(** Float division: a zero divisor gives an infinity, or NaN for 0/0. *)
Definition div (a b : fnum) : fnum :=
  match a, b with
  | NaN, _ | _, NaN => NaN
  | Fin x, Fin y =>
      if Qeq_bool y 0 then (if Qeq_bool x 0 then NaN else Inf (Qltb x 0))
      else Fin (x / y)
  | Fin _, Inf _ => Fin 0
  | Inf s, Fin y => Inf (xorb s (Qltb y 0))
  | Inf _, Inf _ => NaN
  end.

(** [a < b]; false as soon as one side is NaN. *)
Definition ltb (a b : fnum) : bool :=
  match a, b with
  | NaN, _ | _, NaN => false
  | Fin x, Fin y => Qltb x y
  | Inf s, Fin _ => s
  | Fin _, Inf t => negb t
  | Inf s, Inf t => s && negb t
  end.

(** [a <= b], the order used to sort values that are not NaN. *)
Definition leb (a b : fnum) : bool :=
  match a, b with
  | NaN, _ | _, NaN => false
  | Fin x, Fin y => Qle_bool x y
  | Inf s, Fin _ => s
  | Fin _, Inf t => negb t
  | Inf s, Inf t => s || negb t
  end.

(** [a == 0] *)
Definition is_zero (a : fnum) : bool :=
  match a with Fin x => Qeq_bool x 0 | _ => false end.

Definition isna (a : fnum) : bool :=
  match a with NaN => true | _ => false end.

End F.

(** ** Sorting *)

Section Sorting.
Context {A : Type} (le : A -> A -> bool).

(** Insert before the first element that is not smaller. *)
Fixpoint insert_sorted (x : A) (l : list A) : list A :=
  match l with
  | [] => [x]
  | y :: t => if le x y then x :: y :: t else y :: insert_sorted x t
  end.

________________________________________

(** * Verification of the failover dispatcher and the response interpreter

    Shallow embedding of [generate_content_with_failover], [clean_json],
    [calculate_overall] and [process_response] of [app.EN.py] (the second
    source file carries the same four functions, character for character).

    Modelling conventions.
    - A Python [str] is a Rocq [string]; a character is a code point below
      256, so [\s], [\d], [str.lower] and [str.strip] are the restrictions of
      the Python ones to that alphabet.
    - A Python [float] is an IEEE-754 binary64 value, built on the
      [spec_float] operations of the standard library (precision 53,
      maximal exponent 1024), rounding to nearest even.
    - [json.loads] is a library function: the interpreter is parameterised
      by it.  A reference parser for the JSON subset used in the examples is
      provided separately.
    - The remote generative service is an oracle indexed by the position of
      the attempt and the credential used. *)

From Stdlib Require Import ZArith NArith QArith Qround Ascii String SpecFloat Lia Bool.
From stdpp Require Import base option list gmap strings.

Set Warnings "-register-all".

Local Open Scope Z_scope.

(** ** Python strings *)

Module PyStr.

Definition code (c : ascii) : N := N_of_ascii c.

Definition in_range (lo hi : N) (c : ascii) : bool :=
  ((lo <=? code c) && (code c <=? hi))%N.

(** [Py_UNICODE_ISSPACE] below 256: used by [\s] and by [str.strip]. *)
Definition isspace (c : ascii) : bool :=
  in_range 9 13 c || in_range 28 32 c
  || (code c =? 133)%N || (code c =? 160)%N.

________________________________________

:: Task instructions ::
Nothing but a number is required: the number of lines in the material holding the string "Import".

:: Answer ::
2